Within the records that follow, find every line containing the string "JoinHostPort". Copy those lines.

Records from a collection:
○ ○ ○ ○ ○ ○ ○

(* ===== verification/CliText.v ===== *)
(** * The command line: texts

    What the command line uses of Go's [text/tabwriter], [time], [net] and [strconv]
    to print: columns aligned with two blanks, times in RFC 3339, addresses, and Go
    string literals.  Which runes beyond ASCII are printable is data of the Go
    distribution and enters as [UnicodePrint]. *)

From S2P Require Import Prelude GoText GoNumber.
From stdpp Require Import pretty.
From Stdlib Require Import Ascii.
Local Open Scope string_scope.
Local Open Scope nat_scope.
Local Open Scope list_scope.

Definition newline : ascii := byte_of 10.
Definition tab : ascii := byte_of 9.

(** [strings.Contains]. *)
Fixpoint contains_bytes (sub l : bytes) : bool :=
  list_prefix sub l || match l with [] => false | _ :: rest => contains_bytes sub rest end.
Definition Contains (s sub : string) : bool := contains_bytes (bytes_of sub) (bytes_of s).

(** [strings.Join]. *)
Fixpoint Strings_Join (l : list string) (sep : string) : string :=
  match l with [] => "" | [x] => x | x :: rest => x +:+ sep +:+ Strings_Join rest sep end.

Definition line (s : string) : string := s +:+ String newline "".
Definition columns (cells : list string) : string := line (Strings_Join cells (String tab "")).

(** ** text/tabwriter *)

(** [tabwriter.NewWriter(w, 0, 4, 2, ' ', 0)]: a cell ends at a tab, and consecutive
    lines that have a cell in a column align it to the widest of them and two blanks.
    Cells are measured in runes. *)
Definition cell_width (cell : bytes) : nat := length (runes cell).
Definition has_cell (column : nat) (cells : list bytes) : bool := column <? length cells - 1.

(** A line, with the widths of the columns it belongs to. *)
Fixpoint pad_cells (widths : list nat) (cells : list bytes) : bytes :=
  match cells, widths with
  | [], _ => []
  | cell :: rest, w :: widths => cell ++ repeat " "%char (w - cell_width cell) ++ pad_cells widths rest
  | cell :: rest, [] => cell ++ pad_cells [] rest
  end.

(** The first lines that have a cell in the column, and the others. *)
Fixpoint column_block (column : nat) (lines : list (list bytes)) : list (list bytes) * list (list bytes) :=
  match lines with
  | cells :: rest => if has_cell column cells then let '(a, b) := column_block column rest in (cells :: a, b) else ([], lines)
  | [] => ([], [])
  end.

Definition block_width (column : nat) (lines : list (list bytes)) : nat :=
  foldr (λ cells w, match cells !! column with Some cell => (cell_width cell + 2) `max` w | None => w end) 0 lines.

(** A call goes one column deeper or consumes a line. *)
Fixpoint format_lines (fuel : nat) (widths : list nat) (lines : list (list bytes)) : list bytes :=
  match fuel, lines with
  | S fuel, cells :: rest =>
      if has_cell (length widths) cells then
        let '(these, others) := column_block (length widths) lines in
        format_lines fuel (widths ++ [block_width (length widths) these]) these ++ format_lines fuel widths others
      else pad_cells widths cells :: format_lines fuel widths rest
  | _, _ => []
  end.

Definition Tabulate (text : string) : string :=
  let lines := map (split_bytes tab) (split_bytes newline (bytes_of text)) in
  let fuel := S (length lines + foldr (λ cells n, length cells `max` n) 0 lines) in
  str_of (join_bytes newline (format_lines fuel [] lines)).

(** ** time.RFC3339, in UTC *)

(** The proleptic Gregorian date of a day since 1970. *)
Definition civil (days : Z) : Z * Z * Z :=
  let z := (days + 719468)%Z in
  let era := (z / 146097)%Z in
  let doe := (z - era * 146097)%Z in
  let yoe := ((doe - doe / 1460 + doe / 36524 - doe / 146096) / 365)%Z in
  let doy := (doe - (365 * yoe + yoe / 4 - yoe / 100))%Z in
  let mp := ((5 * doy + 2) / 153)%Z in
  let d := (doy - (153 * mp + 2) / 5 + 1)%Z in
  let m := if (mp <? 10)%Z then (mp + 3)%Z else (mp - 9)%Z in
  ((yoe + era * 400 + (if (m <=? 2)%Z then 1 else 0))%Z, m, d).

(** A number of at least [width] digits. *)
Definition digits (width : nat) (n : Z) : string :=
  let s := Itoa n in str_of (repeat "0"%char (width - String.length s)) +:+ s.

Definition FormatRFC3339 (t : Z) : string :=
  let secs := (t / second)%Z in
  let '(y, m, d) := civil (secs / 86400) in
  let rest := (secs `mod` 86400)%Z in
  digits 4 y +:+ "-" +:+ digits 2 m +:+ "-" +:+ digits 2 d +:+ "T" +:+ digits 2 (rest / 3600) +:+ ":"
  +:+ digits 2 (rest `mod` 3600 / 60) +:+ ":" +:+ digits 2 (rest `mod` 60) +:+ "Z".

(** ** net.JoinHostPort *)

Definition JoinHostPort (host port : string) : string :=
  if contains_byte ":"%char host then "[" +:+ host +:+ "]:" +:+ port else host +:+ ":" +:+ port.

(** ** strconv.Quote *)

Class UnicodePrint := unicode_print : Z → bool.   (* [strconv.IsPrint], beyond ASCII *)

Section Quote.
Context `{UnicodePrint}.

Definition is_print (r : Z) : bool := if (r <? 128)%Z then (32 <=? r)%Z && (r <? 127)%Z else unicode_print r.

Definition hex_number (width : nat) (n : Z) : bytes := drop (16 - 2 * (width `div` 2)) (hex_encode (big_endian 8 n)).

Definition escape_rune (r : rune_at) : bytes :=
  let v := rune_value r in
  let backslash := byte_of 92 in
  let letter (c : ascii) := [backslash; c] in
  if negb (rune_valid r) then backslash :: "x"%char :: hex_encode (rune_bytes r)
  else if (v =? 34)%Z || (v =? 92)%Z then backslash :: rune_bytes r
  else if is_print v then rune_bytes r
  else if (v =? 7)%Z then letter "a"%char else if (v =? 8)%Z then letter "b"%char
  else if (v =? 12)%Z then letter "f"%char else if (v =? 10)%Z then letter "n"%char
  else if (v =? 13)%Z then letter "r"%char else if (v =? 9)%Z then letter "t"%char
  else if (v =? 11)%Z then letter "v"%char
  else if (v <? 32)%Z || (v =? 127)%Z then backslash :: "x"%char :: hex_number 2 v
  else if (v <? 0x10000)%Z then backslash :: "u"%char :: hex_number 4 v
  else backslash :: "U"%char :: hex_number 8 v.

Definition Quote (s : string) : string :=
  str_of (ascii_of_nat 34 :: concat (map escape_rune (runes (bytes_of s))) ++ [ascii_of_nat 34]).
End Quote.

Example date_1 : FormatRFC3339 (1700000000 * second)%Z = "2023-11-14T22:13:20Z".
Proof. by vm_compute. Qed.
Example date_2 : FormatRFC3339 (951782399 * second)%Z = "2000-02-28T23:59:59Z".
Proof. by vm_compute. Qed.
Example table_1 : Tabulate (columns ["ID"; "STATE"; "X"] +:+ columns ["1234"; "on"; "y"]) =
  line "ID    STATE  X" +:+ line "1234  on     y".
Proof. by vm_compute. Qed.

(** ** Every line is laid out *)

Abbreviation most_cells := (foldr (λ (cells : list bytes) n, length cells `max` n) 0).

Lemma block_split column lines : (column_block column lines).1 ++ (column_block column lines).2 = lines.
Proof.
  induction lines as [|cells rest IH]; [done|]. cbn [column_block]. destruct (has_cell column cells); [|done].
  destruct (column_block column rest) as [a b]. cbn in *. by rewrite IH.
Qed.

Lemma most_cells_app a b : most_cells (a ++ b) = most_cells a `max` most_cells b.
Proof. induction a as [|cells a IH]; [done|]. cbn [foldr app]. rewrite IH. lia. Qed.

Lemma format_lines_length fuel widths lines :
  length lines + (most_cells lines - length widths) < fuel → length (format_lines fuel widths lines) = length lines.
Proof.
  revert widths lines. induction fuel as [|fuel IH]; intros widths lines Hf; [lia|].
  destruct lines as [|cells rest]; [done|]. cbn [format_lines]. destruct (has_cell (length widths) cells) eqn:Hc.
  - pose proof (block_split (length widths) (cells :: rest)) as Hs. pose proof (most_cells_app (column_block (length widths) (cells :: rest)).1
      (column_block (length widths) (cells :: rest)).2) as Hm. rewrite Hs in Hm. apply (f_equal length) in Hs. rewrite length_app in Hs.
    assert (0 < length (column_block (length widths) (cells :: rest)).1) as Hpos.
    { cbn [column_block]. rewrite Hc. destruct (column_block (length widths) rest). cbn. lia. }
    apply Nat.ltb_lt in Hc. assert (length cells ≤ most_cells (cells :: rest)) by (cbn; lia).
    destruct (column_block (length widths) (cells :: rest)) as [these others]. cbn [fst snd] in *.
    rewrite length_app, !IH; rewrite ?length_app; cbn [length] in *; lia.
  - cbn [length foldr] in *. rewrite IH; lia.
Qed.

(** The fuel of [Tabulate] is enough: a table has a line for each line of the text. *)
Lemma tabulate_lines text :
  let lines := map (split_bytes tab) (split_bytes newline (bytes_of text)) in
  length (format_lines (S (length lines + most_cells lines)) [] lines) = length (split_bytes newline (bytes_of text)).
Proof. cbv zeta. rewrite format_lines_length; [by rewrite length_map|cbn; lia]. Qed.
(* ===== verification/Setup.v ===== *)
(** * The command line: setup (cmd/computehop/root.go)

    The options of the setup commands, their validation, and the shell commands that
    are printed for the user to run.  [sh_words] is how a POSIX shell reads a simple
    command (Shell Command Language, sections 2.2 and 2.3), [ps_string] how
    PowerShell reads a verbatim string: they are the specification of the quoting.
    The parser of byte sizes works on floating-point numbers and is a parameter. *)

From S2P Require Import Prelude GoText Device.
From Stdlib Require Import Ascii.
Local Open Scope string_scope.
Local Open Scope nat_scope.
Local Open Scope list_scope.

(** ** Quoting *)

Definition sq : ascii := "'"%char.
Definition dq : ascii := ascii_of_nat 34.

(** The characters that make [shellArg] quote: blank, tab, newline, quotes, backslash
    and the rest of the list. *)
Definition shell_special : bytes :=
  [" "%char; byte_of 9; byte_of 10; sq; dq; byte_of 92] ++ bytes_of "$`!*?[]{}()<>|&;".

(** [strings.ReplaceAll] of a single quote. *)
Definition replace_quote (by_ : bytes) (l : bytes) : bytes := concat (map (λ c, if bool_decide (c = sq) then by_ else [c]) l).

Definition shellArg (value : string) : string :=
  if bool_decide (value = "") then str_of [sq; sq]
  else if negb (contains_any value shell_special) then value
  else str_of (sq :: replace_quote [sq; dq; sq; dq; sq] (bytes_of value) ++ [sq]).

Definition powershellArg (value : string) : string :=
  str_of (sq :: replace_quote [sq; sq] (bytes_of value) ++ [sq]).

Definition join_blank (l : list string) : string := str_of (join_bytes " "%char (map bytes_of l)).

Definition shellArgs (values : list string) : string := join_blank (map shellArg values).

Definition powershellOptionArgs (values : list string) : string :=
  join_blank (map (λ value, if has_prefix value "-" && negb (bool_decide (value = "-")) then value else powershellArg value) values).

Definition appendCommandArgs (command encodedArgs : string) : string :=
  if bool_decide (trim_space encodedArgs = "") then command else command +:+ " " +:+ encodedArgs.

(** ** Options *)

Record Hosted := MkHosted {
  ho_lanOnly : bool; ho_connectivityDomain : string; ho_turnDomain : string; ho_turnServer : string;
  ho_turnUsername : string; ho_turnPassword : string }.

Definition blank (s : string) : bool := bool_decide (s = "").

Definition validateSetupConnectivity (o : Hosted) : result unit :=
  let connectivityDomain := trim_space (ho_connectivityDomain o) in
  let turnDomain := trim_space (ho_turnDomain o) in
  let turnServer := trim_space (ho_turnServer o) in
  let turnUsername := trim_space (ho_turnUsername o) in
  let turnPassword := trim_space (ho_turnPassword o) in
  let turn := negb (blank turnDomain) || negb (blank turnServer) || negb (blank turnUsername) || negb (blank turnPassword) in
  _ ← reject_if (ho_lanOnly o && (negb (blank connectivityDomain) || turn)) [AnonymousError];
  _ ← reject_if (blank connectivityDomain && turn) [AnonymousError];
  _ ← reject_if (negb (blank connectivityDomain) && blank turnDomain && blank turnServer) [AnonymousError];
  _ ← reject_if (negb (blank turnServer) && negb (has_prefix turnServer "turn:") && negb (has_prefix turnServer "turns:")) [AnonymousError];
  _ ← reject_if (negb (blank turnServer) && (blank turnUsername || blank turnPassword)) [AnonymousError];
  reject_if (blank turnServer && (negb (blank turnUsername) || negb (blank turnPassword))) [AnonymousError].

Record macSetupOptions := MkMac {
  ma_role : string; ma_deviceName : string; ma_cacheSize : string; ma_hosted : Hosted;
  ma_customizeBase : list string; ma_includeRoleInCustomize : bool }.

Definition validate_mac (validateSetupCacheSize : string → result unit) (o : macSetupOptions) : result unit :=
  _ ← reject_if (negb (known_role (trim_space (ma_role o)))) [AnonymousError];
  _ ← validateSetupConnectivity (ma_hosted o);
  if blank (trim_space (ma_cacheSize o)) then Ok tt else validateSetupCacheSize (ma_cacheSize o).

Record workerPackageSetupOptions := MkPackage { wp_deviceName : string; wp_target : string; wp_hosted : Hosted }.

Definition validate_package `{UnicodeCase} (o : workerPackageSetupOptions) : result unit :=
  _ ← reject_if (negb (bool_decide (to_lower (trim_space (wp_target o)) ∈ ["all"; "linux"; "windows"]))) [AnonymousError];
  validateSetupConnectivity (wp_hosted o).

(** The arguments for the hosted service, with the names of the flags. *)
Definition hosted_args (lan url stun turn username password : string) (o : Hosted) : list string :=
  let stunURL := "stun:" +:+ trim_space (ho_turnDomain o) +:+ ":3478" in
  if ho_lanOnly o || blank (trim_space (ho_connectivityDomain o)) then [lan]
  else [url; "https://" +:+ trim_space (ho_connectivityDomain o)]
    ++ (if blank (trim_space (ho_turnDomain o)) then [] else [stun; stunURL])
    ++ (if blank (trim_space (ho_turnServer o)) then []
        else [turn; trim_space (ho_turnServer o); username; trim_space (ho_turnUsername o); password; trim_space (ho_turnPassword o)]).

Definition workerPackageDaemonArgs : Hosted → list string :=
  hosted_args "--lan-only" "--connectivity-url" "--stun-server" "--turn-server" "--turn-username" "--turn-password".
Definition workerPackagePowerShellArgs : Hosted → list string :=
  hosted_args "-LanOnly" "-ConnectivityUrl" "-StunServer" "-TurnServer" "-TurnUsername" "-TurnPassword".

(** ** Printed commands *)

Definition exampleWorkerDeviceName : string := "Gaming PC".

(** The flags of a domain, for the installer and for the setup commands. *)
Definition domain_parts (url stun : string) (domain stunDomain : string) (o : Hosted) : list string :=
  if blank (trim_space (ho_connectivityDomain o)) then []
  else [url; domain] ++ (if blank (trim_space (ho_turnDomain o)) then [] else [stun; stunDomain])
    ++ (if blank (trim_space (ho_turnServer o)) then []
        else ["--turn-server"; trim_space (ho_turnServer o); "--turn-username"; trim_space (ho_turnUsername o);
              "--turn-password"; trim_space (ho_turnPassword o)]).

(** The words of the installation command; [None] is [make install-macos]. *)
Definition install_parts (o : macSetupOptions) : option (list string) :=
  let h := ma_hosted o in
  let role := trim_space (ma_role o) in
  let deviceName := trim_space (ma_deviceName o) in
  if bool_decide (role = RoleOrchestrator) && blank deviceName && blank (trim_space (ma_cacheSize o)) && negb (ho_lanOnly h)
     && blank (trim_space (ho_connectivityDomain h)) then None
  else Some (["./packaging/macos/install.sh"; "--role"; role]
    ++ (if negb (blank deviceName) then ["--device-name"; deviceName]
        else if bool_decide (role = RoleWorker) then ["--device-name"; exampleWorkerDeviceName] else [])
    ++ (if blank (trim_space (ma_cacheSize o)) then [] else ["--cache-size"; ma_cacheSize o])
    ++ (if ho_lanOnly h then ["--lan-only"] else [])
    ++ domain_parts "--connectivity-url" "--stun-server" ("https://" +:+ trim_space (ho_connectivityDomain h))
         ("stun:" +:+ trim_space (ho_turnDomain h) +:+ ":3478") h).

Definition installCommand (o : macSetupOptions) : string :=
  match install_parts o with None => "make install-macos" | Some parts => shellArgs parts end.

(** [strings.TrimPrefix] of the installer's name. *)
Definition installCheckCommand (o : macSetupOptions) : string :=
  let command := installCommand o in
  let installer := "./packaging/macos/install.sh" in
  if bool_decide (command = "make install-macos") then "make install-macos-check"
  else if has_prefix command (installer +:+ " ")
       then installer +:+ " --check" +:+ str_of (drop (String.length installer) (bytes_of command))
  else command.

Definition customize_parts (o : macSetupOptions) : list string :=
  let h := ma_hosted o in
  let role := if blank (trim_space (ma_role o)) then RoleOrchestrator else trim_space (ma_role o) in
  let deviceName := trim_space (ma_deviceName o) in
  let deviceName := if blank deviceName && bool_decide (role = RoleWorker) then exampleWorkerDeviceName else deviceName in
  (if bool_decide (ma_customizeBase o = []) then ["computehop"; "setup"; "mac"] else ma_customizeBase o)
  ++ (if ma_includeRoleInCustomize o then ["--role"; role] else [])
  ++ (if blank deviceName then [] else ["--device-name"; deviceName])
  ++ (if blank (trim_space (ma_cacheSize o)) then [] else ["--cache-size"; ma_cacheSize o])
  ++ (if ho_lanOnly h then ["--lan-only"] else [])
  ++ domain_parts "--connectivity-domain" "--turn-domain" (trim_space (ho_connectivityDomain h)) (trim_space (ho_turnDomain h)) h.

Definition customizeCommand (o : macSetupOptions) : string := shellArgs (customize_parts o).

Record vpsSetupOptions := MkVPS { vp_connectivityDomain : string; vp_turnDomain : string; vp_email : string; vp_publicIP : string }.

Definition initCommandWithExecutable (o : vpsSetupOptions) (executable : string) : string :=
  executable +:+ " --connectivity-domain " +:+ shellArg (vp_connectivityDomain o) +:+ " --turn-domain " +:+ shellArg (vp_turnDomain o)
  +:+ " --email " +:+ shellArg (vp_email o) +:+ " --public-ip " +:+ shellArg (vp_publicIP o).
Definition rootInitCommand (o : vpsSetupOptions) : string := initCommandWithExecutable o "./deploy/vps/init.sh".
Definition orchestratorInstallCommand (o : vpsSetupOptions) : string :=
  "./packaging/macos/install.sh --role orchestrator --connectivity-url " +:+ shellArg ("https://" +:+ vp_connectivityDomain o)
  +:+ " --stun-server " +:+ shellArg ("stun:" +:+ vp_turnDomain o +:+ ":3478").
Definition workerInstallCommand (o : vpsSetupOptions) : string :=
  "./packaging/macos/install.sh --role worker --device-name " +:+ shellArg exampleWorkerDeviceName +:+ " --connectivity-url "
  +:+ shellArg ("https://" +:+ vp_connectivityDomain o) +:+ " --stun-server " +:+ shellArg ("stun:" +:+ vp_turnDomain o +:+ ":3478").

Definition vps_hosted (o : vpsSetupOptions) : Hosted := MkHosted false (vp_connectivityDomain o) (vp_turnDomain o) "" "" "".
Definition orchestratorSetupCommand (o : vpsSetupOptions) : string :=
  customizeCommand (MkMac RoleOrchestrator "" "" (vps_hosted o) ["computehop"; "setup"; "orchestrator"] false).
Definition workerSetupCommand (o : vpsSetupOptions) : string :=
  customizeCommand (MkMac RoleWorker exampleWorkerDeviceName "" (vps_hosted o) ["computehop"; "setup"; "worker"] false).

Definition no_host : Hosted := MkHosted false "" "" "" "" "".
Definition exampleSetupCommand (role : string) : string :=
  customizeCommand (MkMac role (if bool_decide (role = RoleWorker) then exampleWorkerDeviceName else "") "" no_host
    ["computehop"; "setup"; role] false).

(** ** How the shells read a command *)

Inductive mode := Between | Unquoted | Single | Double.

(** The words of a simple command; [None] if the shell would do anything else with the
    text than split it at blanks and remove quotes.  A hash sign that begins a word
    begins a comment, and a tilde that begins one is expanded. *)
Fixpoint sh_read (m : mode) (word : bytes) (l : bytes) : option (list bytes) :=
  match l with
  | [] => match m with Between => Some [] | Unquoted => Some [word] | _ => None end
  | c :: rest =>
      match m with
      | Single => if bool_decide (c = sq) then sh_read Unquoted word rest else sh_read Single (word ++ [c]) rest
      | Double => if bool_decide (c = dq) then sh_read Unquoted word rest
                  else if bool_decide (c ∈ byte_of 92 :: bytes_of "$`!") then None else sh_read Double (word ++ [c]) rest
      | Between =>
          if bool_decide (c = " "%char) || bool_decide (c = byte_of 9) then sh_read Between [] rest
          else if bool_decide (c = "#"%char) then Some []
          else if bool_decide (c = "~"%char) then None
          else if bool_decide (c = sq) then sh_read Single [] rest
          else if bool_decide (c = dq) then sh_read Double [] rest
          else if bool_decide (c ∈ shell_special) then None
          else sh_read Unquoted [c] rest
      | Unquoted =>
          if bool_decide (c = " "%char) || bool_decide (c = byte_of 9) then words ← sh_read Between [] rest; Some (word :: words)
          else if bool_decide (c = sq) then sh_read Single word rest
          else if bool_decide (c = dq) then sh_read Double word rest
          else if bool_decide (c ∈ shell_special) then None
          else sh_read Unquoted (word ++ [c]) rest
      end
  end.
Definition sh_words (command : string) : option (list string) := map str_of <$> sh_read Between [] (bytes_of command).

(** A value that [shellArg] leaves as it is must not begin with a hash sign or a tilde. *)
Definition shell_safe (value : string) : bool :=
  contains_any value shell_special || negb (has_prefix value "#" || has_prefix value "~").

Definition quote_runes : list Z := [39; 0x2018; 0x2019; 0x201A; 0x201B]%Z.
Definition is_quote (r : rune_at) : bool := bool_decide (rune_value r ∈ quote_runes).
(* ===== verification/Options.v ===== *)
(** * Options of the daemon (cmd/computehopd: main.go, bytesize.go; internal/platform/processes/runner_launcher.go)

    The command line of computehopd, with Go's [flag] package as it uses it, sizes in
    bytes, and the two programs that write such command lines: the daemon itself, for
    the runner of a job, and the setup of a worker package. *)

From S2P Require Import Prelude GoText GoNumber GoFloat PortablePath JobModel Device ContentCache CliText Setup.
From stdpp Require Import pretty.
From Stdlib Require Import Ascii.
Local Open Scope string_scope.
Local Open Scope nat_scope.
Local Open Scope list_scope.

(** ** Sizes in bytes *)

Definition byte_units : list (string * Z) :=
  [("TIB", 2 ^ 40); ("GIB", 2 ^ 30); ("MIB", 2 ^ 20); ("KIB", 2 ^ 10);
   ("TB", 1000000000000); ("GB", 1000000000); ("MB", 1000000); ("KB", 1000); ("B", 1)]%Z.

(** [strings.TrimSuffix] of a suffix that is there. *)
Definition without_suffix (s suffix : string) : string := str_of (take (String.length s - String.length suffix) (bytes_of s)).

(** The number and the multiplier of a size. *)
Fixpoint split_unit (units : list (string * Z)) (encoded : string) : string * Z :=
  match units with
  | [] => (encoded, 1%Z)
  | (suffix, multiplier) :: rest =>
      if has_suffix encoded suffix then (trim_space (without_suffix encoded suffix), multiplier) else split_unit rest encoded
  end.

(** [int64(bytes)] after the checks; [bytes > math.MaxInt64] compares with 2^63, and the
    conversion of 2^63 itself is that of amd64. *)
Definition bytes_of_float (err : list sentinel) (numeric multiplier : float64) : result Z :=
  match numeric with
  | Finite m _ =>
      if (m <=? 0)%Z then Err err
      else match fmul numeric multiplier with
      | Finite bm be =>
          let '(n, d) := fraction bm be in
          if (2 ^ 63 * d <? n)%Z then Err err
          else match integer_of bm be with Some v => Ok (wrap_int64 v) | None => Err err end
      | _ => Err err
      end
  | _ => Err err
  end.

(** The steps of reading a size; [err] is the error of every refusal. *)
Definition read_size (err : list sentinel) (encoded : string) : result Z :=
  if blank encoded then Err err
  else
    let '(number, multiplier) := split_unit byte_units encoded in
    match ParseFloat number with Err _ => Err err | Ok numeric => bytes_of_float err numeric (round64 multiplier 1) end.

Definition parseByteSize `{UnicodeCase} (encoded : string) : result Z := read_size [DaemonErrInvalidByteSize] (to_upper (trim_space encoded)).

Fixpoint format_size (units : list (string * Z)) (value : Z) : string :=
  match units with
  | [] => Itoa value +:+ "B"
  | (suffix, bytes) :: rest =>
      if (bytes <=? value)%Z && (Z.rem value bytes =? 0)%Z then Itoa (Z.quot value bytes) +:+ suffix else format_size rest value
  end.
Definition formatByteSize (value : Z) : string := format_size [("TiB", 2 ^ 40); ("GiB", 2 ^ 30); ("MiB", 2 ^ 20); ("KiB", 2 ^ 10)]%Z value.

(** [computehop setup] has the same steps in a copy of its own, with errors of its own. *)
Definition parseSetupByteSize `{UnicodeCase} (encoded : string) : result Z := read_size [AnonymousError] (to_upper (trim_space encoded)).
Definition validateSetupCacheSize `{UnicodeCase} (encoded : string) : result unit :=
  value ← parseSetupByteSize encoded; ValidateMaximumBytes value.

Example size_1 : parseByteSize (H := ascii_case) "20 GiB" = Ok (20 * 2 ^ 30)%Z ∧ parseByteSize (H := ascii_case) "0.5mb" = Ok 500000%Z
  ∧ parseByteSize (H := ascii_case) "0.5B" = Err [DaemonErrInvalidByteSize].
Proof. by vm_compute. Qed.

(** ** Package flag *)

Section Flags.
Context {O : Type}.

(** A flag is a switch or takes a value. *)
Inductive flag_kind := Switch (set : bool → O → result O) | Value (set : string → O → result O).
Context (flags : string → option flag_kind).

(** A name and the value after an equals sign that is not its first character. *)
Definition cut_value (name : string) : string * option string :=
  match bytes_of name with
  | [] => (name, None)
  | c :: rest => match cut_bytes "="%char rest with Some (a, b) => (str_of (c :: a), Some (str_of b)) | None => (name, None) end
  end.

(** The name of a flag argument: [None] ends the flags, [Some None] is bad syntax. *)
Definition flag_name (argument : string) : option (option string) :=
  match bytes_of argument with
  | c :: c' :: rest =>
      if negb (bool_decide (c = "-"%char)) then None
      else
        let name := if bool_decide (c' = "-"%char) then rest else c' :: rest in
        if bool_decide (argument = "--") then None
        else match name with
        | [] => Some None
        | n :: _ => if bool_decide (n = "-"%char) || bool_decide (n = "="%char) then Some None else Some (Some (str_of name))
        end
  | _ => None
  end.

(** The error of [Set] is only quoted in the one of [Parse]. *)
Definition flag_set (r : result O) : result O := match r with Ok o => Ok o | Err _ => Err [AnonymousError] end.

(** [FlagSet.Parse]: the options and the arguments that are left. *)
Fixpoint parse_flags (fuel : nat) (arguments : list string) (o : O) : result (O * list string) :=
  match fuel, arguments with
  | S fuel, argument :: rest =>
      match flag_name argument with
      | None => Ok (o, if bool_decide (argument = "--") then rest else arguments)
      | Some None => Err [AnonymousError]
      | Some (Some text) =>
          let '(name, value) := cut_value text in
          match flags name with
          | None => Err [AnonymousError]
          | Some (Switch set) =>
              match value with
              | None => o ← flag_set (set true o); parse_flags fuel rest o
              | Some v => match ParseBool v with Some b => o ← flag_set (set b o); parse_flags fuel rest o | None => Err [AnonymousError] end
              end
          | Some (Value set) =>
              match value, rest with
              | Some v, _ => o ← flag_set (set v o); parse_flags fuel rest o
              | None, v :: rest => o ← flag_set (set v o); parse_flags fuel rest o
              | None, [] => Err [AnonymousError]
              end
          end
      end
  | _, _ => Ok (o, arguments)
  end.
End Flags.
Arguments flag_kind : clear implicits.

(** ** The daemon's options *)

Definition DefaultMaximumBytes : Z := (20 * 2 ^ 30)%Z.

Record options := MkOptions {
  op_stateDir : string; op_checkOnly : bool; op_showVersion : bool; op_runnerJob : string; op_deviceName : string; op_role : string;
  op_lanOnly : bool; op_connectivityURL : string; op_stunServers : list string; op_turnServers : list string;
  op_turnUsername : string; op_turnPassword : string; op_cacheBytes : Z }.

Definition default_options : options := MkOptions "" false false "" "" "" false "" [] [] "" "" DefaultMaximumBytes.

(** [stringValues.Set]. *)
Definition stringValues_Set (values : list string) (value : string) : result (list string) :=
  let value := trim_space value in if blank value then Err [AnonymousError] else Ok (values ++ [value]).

○ ○ ○ ○ ○ ○ ○

• **Written solution**
(** ** net.JoinHostPort *)
Definition JoinHostPort (host port : string) : string :=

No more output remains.